There are great misgivings at the promise of achieving a zero-tariff regime for this and subsequent trade deals, though presently it will be cushioned by a 16-year lead-in period. Even in our agreement with the EU, where we have a much more level playing field, if we exceed our tariff rate quota for beef, I believe we would be subject to a 20% tariff. Can my noble friend the Minister say whether the most favoured nation rules of the WTO will mean that any agreement hereafter with other countries will be required to follow this pattern, or will zero tariffs be the rule?
The report states that the Trade and Agriculture Commission’s findings were mainly positive. This might be true for the criteria at the level of carcass meat imports we can expect from Australia, but it may not take long before we see producers beginning to press for more of the animal welfare and climate change standards that apply in that part of the world to apply to our production here. I will give two examples. First, our animal health standards are enforced by law. In Australia, at the federal level, they have only non-binding guidelines. In the deal, we have undertaken not to go back on ours, so their animals in fields do not have to be checked every day, whereas we have the cost of doing so. Secondly, in the agricultural community we have been subject to constant reductions in animal transport times and distances, as many noble Lords will know, so that some areas cannot sell their stock unless they break the journey for livestock with an enforced rest period. The RSPCA found that in Australia sheep and cattle are transported for up to 48 hours in hot weather, sometimes without food or water, to mention only two of the anomalies.
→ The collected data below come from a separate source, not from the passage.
(* ===== verification/Semantics.v ===== *)
(** * The language operations the script applies to values

    Each definition is the ECMAScript meaning of an operator or conversion
    that [src/checkout_web/script.js] uses: [a || b] (lines 4-11), property
    reads [item.name] (lines 50-56), [x * y] (line 50), the conversion to
    string of a template literal substitution (lines 52-57), the method call
    [v.toLocaleString("es-AR")] (lines 55-56) and [items.forEach] (line 47).
    They are defined on every value, because the cart payload is attacker
    controlled and the script never checks its shape.

    The built-in prototypes are assumed unmodified: the script is the only
    code of the page.  An object from [JSON.parse] then converts to a string
    through [Object.prototype.toString] unless one of its own properties
    shadows the method with a value that is not callable. *)

From Stdlib Require Import ZArith List Lia Bool String.
From stdpp Require Import base tactics list option numbers.
From S2P Require Import Prelude JsString Number Value.

#[local] Open Scope Z_scope.
#[local] Open Scope js_scope.

(** The three properties the script reads from a cart item. *)
Inductive field : Type := F_name | F_quantity | F_unit_price.

#[export] Instance field_eq_dec : EqDecision field.
Proof. solve_decision. Defined.

Definition field_key (f : field) : jsstring :=
  match f with
  | F_name => str "name"
  | F_quantity => str "quantity"
  | F_unit_price => str "unit_price"
  end.

(** [sep.join(parts)]. *)
Fixpoint join (sep : jsstring) (parts : list jsstring) : jsstring :=
  match parts with
  | [] => []
  | [s] => s
  | s :: parts' => s ++ sep ++ join sep parts'
  end.

(** ToBoolean. *)
Definition to_boolean (v : value) : bool :=
  match v with
  | VUndefined | VNull => false
  | VBool b => b
  | VNumber x => num_to_boolean x
  | VString s => match s with [] => false | _ => true end
  | VArray _ | VObject _ => true
  end.

(** [a || b]. *)
Definition js_or (a b : value) : value := if to_boolean a then a else b.

(** [params.get(k) || d], where [get] returns a string or [null]. *)
Definition or_string (o : option jsstring) (d : jsstring) : jsstring :=
  match o with
  | Some ((_ :: _) as s) => s
  | _ => d
  end.

(** [x || 0] on a Number. *)
Definition or_zero (x : number) : number :=
  if num_to_boolean x then x else num_zero.

(** [v.f] for one of the three fields: an own property of an object, or
    [undefined]; reading from [undefined] or [null] throws. *)
Definition get_field (f : field) (v : value) : result value :=
  match v with
  | VUndefined | VNull => Throw (TypeError NullishProperty)
  | VObject props => Normal (default VUndefined (lookup_prop (field_key f) props))
  | _ => Normal VUndefined
  end.

(** ToPrimitive on an object made by [JSON.parse]: the inherited [toString]
    answers unless an own property of that name (never callable) hides it,
    and the inherited [valueOf] returns the object itself. *)
Definition object_to_primitive (props : list (jsstring * value)) :
    result jsstring :=
  if has_own (str "toString") props then Throw (TypeError NotPrimitive)
  else Normal (str "[object Object]").

Section WithBuiltins.
Context {B : Builtins}.

(** ToString, as a template literal applies it to a substitution. *)
Fixpoint to_string (v : value) : result jsstring :=
  match v with
  | VUndefined => Normal (str "undefined")
  | VNull => Normal (str "null")
  | VBool b => Normal (if b then str "true" else str "false")
  | VNumber x => Normal (Number_toString x)
  | VString s => Normal s
  | VArray l =>
      parts <- map_completion
        (fun e => if is_nullish e then Normal [] else to_string e) l ;;
      Normal (join (str ",") parts)
  | VObject props => object_to_primitive props
  end.

(** ToNumber. *)
Definition to_number (v : value) : result number :=
  match v with
  | VUndefined => Normal num_nan
  | VNull => Normal num_zero
  | VBool b => Normal (if b then num_of_Z 1 else num_zero)
  | VNumber x => Normal x
  | VString s => Normal (StringToNumber s)
  | VArray _ | VObject _ => s <- to_string v ;; Normal (StringToNumber s)
  end.

(** [a * b]: both operands are converted, left first, then multiplied. *)
Definition js_mul (a b : value) : result number :=
  x <- to_number a ;; y <- to_number b ;; Normal (num_mul x y).

(** [v.toLocaleString("es-AR")]. *)
Fixpoint to_locale_string (v : value) : result jsstring :=
  match v with
  | VUndefined | VNull => Throw (TypeError NullishProperty)
  | VBool b => Normal (if b then str "true" else str "false")
  | VNumber x => Normal (Number_toLocaleString x)
  | VString s => Normal s
  | VArray l =>
      parts <- map_completion
        (fun e => if is_nullish e then Normal [] else to_locale_string e) l ;;
      Normal (join list_separator parts)
  | VObject props =>
      if has_own (str "toLocaleString") props then Throw (TypeError NotCallable)
      else if has_own (str "toString") props then Throw (TypeError NotCallable)
      else Normal (str "[object Object]")
  end.

End WithBuiltins.

(** [items.forEach]: the elements the callback will see, or the TypeError
    of calling a method that only arrays have. *)
Definition for_each_target (items : value) : result (list value) :=
  match items with
  | VArray l => Normal l
  | VUndefined | VNull => Throw (TypeError NullishProperty)
  | _ => Throw (TypeError NotCallable)
  end.

(** ** Shapes on which the conversions succeed *)

(** No object with an own [toString] is reached by ToString. *)
Fixpoint stringifiable (v : value) : bool :=
  match v with
  | VArray l => forallb stringifiable l
  | VObject props => negb (has_own (str "toString") props)
  | _ => true
  end.

Definition is_primitive (v : value) : bool :=
  match v with VArray _ | VObject _ => false | _ => true end.

(** [v.toLocaleString] can be called and returns. *)
Fixpoint localizable (v : value) : bool :=
  match v with
  | VUndefined | VNull => false
  | VArray l => forallb (fun e => is_nullish e || localizable e) l
  | VObject props =>
      negb (has_own (str "toLocaleString") props)
      && negb (has_own (str "toString") props)
  | _ => true
  end.

Section SemanticsFacts.
Context {B : Builtins}.
Implicit Types (v a b : value) (s d : jsstring) (x : number).

(** *** [||] *)

Definition value_of_param (o : option jsstring) : value :=
  match o with Some s => VString s | None => VNull end.

(** The typed shortcut agrees with the operator on values. *)
Lemma or_string_js_or o d :
  js_or (value_of_param o) (VString d) = VString (or_string o d).
Proof. by destruct o as [[|c s]|]. Qed.

Lemma or_zero_js_or x : js_or (VNumber x) (VNumber num_zero) = VNumber (or_zero x).
Proof. unfold js_or, or_zero. cbn. by destruct (num_to_boolean x). Qed.

Lemma or_string_nonempty o d : d <> [] -> or_string o d <> [].
Proof. by destruct o as [[|c s]|]. Qed.

Lemma or_string_some o d s : o = Some s -> s <> [] -> or_string o d = s.
Proof. intros ->. by destruct s. Qed.

Lemma or_string_default o d : o = None \/ o = Some [] -> or_string o d = d.
Proof. by intros [->| ->]. Qed.

Lemma or_zero_not_nan x : num_is_nan (or_zero x) = false.
Proof. unfold or_zero, num_to_boolean. by destruct x. Qed.

(** [x || 0] is never the negative zero. *)
Lemma or_zero_not_neg_zero x : or_zero x <> num_neg_zero.
Proof. unfold or_zero, num_to_boolean. by destruct x. Qed.

Lemma or_zero_truthy x : num_to_boolean x = true -> or_zero x = x.
Proof. unfold or_zero. by intros ->. Qed.

Lemma or_zero_idem x : or_zero (or_zero x) = or_zero x.
Proof. unfold or_zero. by destruct (num_to_boolean x) eqn:E; rewrite ?E. Qed.

(** *** [join] *)

Lemma join_cons sep s parts :
  parts <> [] -> join sep (s :: parts) = s ++ sep ++ join sep parts.
Proof. by destruct parts. Qed.

Lemma join_wf sep parts :
  wf_string sep -> Forall wf_string parts -> wf_string (join sep parts).
Proof.
  intros Hsep. induction 1 as [|s parts Hs Hp IH]; [constructor|].
  destruct parts as [|t parts]; [done|]. rewrite join_cons by done.
  by rewrite !wf_string_app.
Qed.

(** *** Property reads *)

Lemma get_field_throws f v :
  is_normal (get_field f v) = negb (is_nullish v).
Proof. by destruct v. Qed.

Lemma get_field_object f props :
  get_field f (VObject props)
  = Normal (default VUndefined (lookup_prop (field_key f) props)).
Proof. reflexivity. Qed.

Lemma field_key_inj f g : field_key f = field_key g -> f = g.
Proof. destruct f, g; vm_compute; congruence. Qed.

(** *** Conversions on primitives never throw *)

Lemma to_string_primitive v :
  is_primitive v = true -> is_normal (to_string v) = true.
Proof. by destruct v. Qed.

Lemma to_number_primitive v :
  is_primitive v = true -> is_normal (to_number v) = true.
Proof. by destruct v. Qed.

Lemma js_mul_numbers x y : js_mul (VNumber x) (VNumber y) = Normal (num_mul x y).
Proof. reflexivity. Qed.

Lemma to_locale_string_number x :
  to_locale_string (VNumber x) = Normal (Number_toLocaleString x).
Proof. reflexivity. Qed.

Lemma for_each_target_normal items :
  is_normal (for_each_target items) = is_array items.
Proof. by destruct items. Qed.

(** *** When the conversions throw *)

(** ToString throws exactly on a value that contains, outside of object
    properties, an object with an own [toString]. *)
Lemma to_string_is_normal v : is_normal (to_string v) = stringifiable v.
Proof.
  induction v as [| |b|x|s|l IH|p _] using value_ind_strong; cbn; try done.
  - rewrite is_normal_map, map_completion_is_normal.
    apply forallb_Forall_ext. eapply Forall_impl; [|exact IH].
    intros e He. cbn in He. by destruct e.
  - unfold object_to_primitive. by destruct (has_own _ p).
Qed.

Lemma to_number_is_normal v : is_normal (to_number v) = stringifiable v.
Proof.
  destruct v; try done; unfold to_number;
    by rewrite is_normal_map, to_string_is_normal.
Qed.

Lemma js_mul_is_normal a b :
  is_normal (js_mul a b) = stringifiable a && stringifiable b.
Proof.
  unfold js_mul. rewrite <- !to_number_is_normal.
  destruct (to_number a); [|done]. cbn. by destruct (to_number b).
Qed.

Lemma to_locale_string_is_normal v :
  is_normal (to_locale_string v) = localizable v.
Proof.
  induction v as [| |b|x|s|l IH|p _] using value_ind_strong; cbn; try done.
  - rewrite is_normal_map, map_completion_is_normal.
    apply forallb_Forall_ext. eapply Forall_impl; [|exact IH].
    intros e He. cbn in He. by destruct e.
  - by destruct (has_own _ p), (has_own _ p).
Qed.

(** Whatever the conversions throw is a TypeError. *)
Lemma to_string_throws v e : to_string v = Throw e -> exists r, e = TypeError r.
Proof.
  revert e.
  induction v as [| |b|x|s|l IH|p _] using value_ind_strong; cbn; try done.
  - intros e. destruct (map_completion _ l) as [parts|e'] eqn:Hl; [done|].
    intros [= <-]. apply map_completion_throw_inv in Hl as (v & Hv & He).
    rewrite List.Forall_forall in IH. destruct (is_nullish v); [done|].
    by eapply IH.
  - intros e. unfold object_to_primitive. destruct (has_own _ p); [|done].
    intros [= <-]. eauto.
Qed.

Lemma to_number_throws v e : to_number v = Throw e -> exists r, e = TypeError r.
Proof.
  destruct v; try done; unfold to_number; intros H; throw_cases H;
    by eauto using to_string_throws.
Qed.

Lemma js_mul_throws a b e : js_mul a b = Throw e -> exists r, e = TypeError r.
Proof.
  unfold js_mul. intros H. throw_cases H; by eauto using to_number_throws.
Qed.

Lemma to_locale_string_throws v e :
  to_locale_string v = Throw e -> exists r, e = TypeError r.
Proof.
  revert e.
  induction v as [| |b|x|s|l IH|p _] using value_ind_strong; cbn; intros e;
    try done; try (intros [= <-]; by eauto).
  - intros H. throw_cases H; [|done].
    apply map_completion_throw_inv in H as (v & Hv & He).
    rewrite List.Forall_forall in IH. destruct (is_nullish v); [done|].
    by eapply IH.
  - repeat case_match; try done; intros [= <-]; by eauto.
Qed.

End SemanticsFacts.

Section WellFormed.
Context {B : Builtins} {L : BuiltinsLaws B}.

(** ToString of a well-formed value is a well-formed string. *)
Lemma to_string_wf v s :
  wf_value v = true -> to_string v = Normal s -> wf_string s.
Proof.
  revert s.
  induction v as [| |b|x|t|l IH|p _] using value_ind_strong; cbn; intros s.
  - intros _ [= <-]. apply str_wf.
  - intros _ [= <-]. apply str_wf.
  - intros _ [= <-]. destruct b; apply str_wf.
  - intros _ [= <-]. apply Number_toString_wf.
  - intros Ht [= <-]. by apply forallb_is_code_unit.
  - intros Hl. destruct (map_completion _ l) as [parts|] eqn:Hp; [|done].
    intros [= <-]. apply join_wf; [apply str_wf|].
    apply forallb_Forall_true in Hl. apply map_completion_Forall2 in Hp.
    clear -IH Hl Hp. induction Hp as [|v t l parts Hv _ IHp]; [constructor|].
    inversion IH; inversion Hl; subst.
    constructor; [|by apply IHp]. destruct (is_nullish v); [|by auto].
    injection Hv as <-. constructor.
  - intros _. unfold object_to_primitive. destruct (has_own _ p); [done|].
    intros [= <-]. apply str_wf.
Qed.

(** So is the text [toLocaleString] gives. *)
Lemma to_locale_string_wf v s :
  wf_value v = true -> to_locale_string v = Normal s -> wf_string s.
Proof.
  revert s.
  induction v as [| |b|x|t|l IH|p _] using value_ind_strong; cbn; intros s;
    try done.
  - intros _ [= <-]. destruct b; apply str_wf.
  - intros _ [= <-]. apply Number_toLocaleString_wf.
  - intros Ht [= <-]. by apply forallb_is_code_unit.
  - intros Hl. destruct (map_completion _ l) as [parts|] eqn:Hp; [|done].
    intros [= <-]. apply join_wf; [apply list_separator_wf|].
    apply forallb_Forall_true in Hl. apply map_completion_Forall2 in Hp.
    clear -IH Hl Hp. induction Hp as [|v t l parts Hv _ IHp]; [constructor|].
    inversion IH; inversion Hl; subst.
    constructor; [|by apply IHp]. destruct (is_nullish v); [|by auto].
    injection Hv as <-. constructor.
  - intros _. repeat case_match; try done. intros [= <-]. apply str_wf.
Qed.

(** A property read from a well-formed value is well-formed. *)
Lemma get_field_wf f v u :
  wf_value v = true -> get_field f v = Normal u -> wf_value u = true.
Proof.
  destruct v as [| | | | | |p]; cbn [get_field]; try done;
    try by intros _ [= <-].
  intros Hp [= <-]. destruct (lookup_prop _ p) as [u|] eqn:Hu; [|done].
  by eapply wf_value_lookup_prop.
Qed.

End WellFormed.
What hope can my noble friend the Minister offer that the Australians will be anxious to move towards our restrictive practices when they are quite happy with what they have now and the agreement states clearly that they should be under no obligation to do so?
The same thing applies to our regulations and undertakings on environmental issues. When I attended the COP 26 in Glasgow this summer, we were treated to a stream of UK Ministers and under-Ministers telling us that the country was going to be in the forefront in achieving the Paris Agreement, and telling everyone else that they should do so. Yet when we come to conditions for an agreement on investment and services, all that flies out the window and we have an agreement at the level we see in this treaty.